Grapevine Diseases Costs Wine Grape Growers and State

Issues relating to various grapevine diseases, including Pierce’s Disease (PD), grapevine leafroll, and powdery mildew, are under scrutiny by Kate Binzen Fuller, a post-doctoral researcher in the Agricultural and Resource Economics Department at UC Davis, and colleagues.

Kate Fuller, post-doctoral researcher at UC Davis
The team’s PD research, a CDFA-funded effort, analyzes the costs of PD and associated control measures for grape growers and nurseries, and the benefits from state and federal programs that have been put in place to control its spread.  

“To understand the effects of PD in California requires an understanding of differences in disease characteristics and wine grape production characteristics in different parts of the state,” said Fuller. “In northern California, especially in Napa and Sonoma Counties, the Blue-Green Sharpshooter has spread the disease for many years, causing chronic but manageable damages. Wine grapes in Napa and Sonoma are typically very expensive and yield per acre is managed to be very low.”

“In southern California,” Fuller continued, “wine grapes are produced with much higher yields per acre and fetch much lower prices per ton, and the insect that spreads the disease is much more efficient at doing so. In Riverside County in particular, a non-native vector, the Glassy-Winged Sharpshooter (GWSS), decimated many acres of vineyard land in the late 1990s and early 2000s.

“As a result, the CDFA put programs in place in to prevent GWSS spread from southern California where the GWSS is now managed but endemic, to northern California’s high value wine regions,” stated Fuller.

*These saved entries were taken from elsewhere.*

(* ===== verification/LogBackend.v ===== *)
(** * The log backend

    Model of the backend at the end of src/app/src/services/log_buffer/log_buffer.c,
    through which Zephyr hands every log message to the log buffer: a message is
    formatted in the current format, and the formatter gives [char_out] the text in
    pieces of at most its output array. *)

From S2P Require Import Prelude CLib Ring LogBuffer.
From Stdlib Require Import ZArith Lia.
From Stdlib Require Import Strings.Byte.
From stdpp Require Import base numbers list list_numbers strings.

(** Zephyr's log output: the pieces of a message in a format, the flags of its
    standard backends, and the size of [output_buf]. *)
Class LogOutput := {
  log_msg : Type;
  output_size : nat;
  OUTPUT_DEFAULT : Z;
  std_flags : Z;
  log_pieces : Z -> Z -> log_msg -> list (list byte);
  log_pieces_fit format flags m : Forall (fun p => length p <= output_size) (log_pieces format flags m);
}.

Module LogBackend.
Import LogBuffer.
Section backend.
Context `{LogConfig} {O : LogOutput} {F C : Type} `{EqDecision F, EqDecision C}.

Record log_backend := Backend { service : log_state (F := F) (C := C); log_format_current : Z }.

(** [char_out] takes all of what it is given. *)
Definition char_out (data : list byte) (s : log_state (F := F) (C := C)) : Z * log_state * option notification :=
  let '(s, n) := log_buffer_put s (Some data) in (Z.of_nat (length data), s, n).

(** The formatter hands over the pieces one after the other. *)
Fixpoint log_output (pieces : list (list byte)) (s : log_state (F := F) (C := C)) : log_state (F := F) (C := C) * list notification :=
  match pieces with
  | [] => (s, [])
  | p :: pieces' =>
      let '(_, s, n) := char_out p s in
      let '(s, ns) := log_output pieces' s in
      (s, option_list n ++ ns)
  end.

Definition process (msg : log_msg) (b : log_backend) : log_backend * list notification :=
  let '(s, ns) := log_output (log_pieces (log_format_current b) std_flags msg) (service b) in
  (Backend s (log_format_current b), ns).

Definition format_set (log_type : Z) (b : log_backend) : Z * log_backend := (0%Z, Backend (service b) log_type).

(** The state at boot. *)
Definition backend_init : log_backend := Backend log_init OUTPUT_DEFAULT.

Lemma log_output_puts pieces s : log_output pieces s = put_all s pieces.
Proof.
  revert s. induction pieces as [|p pieces IH]; intros s; [done|]. cbn [log_output put_all]. unfold char_out.
  destruct (log_buffer_put s (Some p)) as [s' n]. by rewrite IH.
Qed.

(** ** Messages and changes of the format *)

Inductive backend_op := Process (m : log_msg) | FormatSet (t : Z).

Definition backend_step (b : log_backend) (o : backend_op) : log_backend :=
  match o with Process m => (process m b).1 | FormatSet t => (format_set t b).2 end.

(** Everything that is logged, each message in the format that is current. *)
Fixpoint logged (format : Z) (ops : list backend_op) : list byte :=
  match ops with
  | [] => []
  | Process m :: ops' => concat (log_pieces format std_flags m) ++ logged format ops'
  | FormatSet t :: ops' => logged t ops'
  end.

Lemma process_contents m b :
  log_ok (service b) ->
  log_ok (service (process m b).1)
  /\ contents (service (process m b).1) = lastn LOG_BUFFER_SIZE (contents (service b) ++ concat (log_pieces (log_format_current b) std_flags m))
  /\ log_format_current (process m b).1 = log_format_current b.
Proof.
  intros Hb. unfold process. rewrite log_output_puts. destruct (put_all_contents (service b) (log_pieces (log_format_current b) std_flags m) Hb) as [H1 H2].
  by destruct (put_all _ _) as [s ns].
Qed.

(** The buffer keeps the newest bytes of all that is logged, whatever the formats and
    the pieces. *)
Lemma backend_contents b ops :
  log_ok (service b) ->
  let b' := foldl backend_step b ops in
  log_ok (service b') /\ contents (service b') = lastn LOG_BUFFER_SIZE (contents (service b) ++ logged (log_format_current b) ops).
Proof.
  revert b. induction ops as [|[m|t] ops IH]; intros b Hb; cbn.
  - split; [done|]. rewrite app_nil_r, lastn_all; [done|]. unfold contents. destruct Hb as [[] Hc]. rewrite ByteRing.length_view by done. lia.
  - destruct (process_contents m b Hb) as (H1 & H2 & H3). destruct (IH _ H1) as [H4 H5]. split; [done|].
    by rewrite H5, H2, H3, lastn_app_lastn, app_assoc.
  - by apply IH.
Qed.

(** A listener is called with pieces that fit the output array and make up the
    message. *)
Lemma process_notifies m b l c :
  log_listener (service b) = Some l -> log_listener_context (service b) = c -> output_size <= LOG_BUFFER_SIZE ->
  (process m b).2 = (fun p => Notify l c p) <$> filter (fun p => p <> []) (log_pieces (log_format_current b) std_flags m)
  /\ Forall (fun n => length (payload n) <= output_size) (process m b).2
  /\ concat (payload <$> (process m b).2) = concat (log_pieces (log_format_current b) std_flags m).
Proof.
  intros Hl Hc Hs. unfold process. rewrite log_output_puts. pose proof (put_all_notifications (service b) (log_pieces (log_format_current b) std_flags m) l c Hl Hc) as E.
  destruct (put_all _ _) as [s ns]. cbn [snd] in *. subst ns. pose proof (log_pieces_fit (log_format_current b) std_flags m) as Hf.
  induction Hf as [|p ps Hp Hps (E & Hn & Hcat)]; [done|]. destruct p as [|x p].
  - by rewrite filter_cons_False by (intros Hx; by apply Hx).
  - rewrite filter_cons_True by done. rewrite !fmap_cons, lastn_all by lia. split_and!; [by rewrite E|by constructor|].
    cbn [concat payload]. by rewrite Hcat.
Qed.
End backend.
End LogBackend.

“Our research suggests that PD of grapevines costs more than $100 million per year, even with public control programs in place that cost $50 million per year,” said Fuller. “This amount includes the costs of state and federal efforts to monitor and control the GWSS, research on PD/GWSS, and costs of compliance with the regulations by private firms including nurseries.”  

Fuller estimates that under the current program, PD costs wine grape growers and consumers $92 million annually. If the control program ended and the GWSS became widespread throughout California, the annual cost borne by growers and consumers could increase by as much as $185 million.

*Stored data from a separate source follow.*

(** One iteration of the escaping loop. *)
Lemma append_loop_cons dst pos dst_len c src :
  length dst = dst_len -> pos < dst_len ->
  (pos + length (escape1 c) < dst_len /\
   exists dst', append_loop dst pos dst_len (c :: src) = append_loop dst' (pos + length (escape1 c)) dst_len src
     /\ length dst' = dst_len /\ take (pos + length (escape1 c)) dst' = take pos dst ++ escape1 c)
  \/ (dst_len <= pos + length (escape1 c)
      /\ append_loop dst pos dst_len (c :: src)
         = (pos, if decide (pos + 1 < dst_len) then dst else write_at dst pos [NUL])).
Proof.
  intros Hd Hp. cbn [append_loop]. pose proof (length_escape1 c) as He. destruct (decide (pos + 1 < dst_len)).
  2: { right. split; [lia|done]. }
  unfold escape1 in *. destruct (short_escape c) as [e|].
  - simpl length. case_decide; [right; done|]. left. split; [lia|].
    rewrite write_at_pair by lia. eexists. split; [done|]. split; [arr|].
    by apply (take_write_at dst pos [backslash; e]); lia.
  - destruct (decide (bval c < 0x20)%Z); simpl length in *.
    + case_decide; [right; done|]. left. split; [lia|].
      rewrite (decide_False (P := dst_len - pos <= 6)) by lia.
      rewrite take_ge by (simpl; lia). eexists. split; [done|]. split; [arr|].
      rewrite <- (take_ge (take (pos + 6) _) (pos + 6)) at 1 by arr.
      transitivity (take (pos + 6) (take (pos + length (unicode_escape c ++ [NUL]))
         (write_at dst pos (unicode_escape c ++ [NUL])))).
      { rewrite !take_take. f_equal. rewrite length_app. simpl. lia. }
      rewrite take_write_at by lia. rewrite app_assoc, take_app_le by arr. apply take_ge. arr.
    + left. split; [lia|]. eexists. split; [done|]. split; [arr|].
      by apply (take_write_at dst pos [c]); lia.
Qed.

(** What the whole loop does: it escapes the longest prefix that fits. *)
Lemma append_loop_spec dst pos dst_len src :
  length dst = dst_len -> pos < dst_len ->
  exists k dst', k <= length src
    /\ append_loop dst pos dst_len src = (pos + length (escape (take k src)), dst')
    /\ length dst' = dst_len /\ pos + length (escape (take k src)) < dst_len
    /\ take (pos + length (escape (take k src))) dst' = take pos dst ++ escape (take k src)
    /\ (k = length src -> dst' !! (pos + length (escape src)) = Some NUL)
    /\ (k < length src -> dst_len <= pos + length (escape (take (S k) src))).
Proof.
  revert dst pos. induction src as [|c src IH]; intros dst pos Hd Hp.
  - exists 0, (write_at dst pos [NUL]). simpl. rewrite Nat.add_0_r, app_nil_r.
    split_and!; [lia|done|arr|done| | |lia].
    + pose proof (take_write_at dst pos [NUL] ltac:(lia)) as E. apply (f_equal (take pos)) in E.
      rewrite take_take, take_app_le, take_take in E by arr. by rewrite !Nat.min_l in E by (simpl; lia).
    + intros _. rewrite lookup_write_at_new by (simpl; lia). by rewrite Nat.sub_diag.
  - destruct (append_loop_cons dst pos dst_len c src Hd Hp) as [(Hf & dst' & E & Hl & Ht)|(Hf & E)].
    + destruct (IH dst' (pos + length (escape1 c)) Hl Hf) as (k & dst'' & Hk & E' & Hl' & Hf' & Ht' & Hn & Hs).
      exists (S k), dst''. cbn [take length]. rewrite !escape_cons, !length_app, !Nat.add_assoc.
      split_and!; [lia|by rewrite E|done|done| | |].
      * by rewrite Ht', Ht, app_assoc.
      * intros [= Hk']. by apply Hn.
      * intros Hk'. apply Hs. lia.
    + exists 0, (if decide (pos + 1 < dst_len) then dst else write_at dst pos [NUL]).
      simpl take. simpl length. rewrite Nat.add_0_r, app_nil_r.
      split_and!; [lia|done|destruct (decide _); arr|done| |lia|].
      * destruct (decide _); [done|].
        pose proof (take_write_at dst pos [NUL] ltac:(lia)) as E'. apply (f_equal (take pos)) in E'.
        rewrite take_take, take_app_le, take_take in E' by arr. by rewrite !Nat.min_l in E' by (simpl; lia).
      * intros _. rewrite escape_cons. simpl. rewrite app_nil_r. lia.
Qed.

In additional research, Fuller and her colleagues estimate that benefits from research, development, and adoption of PD-resistant vines range from $4 million to $125 million annually over a 50-year horizon, depending on the length of the amount of time until these vines are available to growers, and the rate of adoption. The sooner the resistant vines are available and the more growers adopt them, the greater the benefit.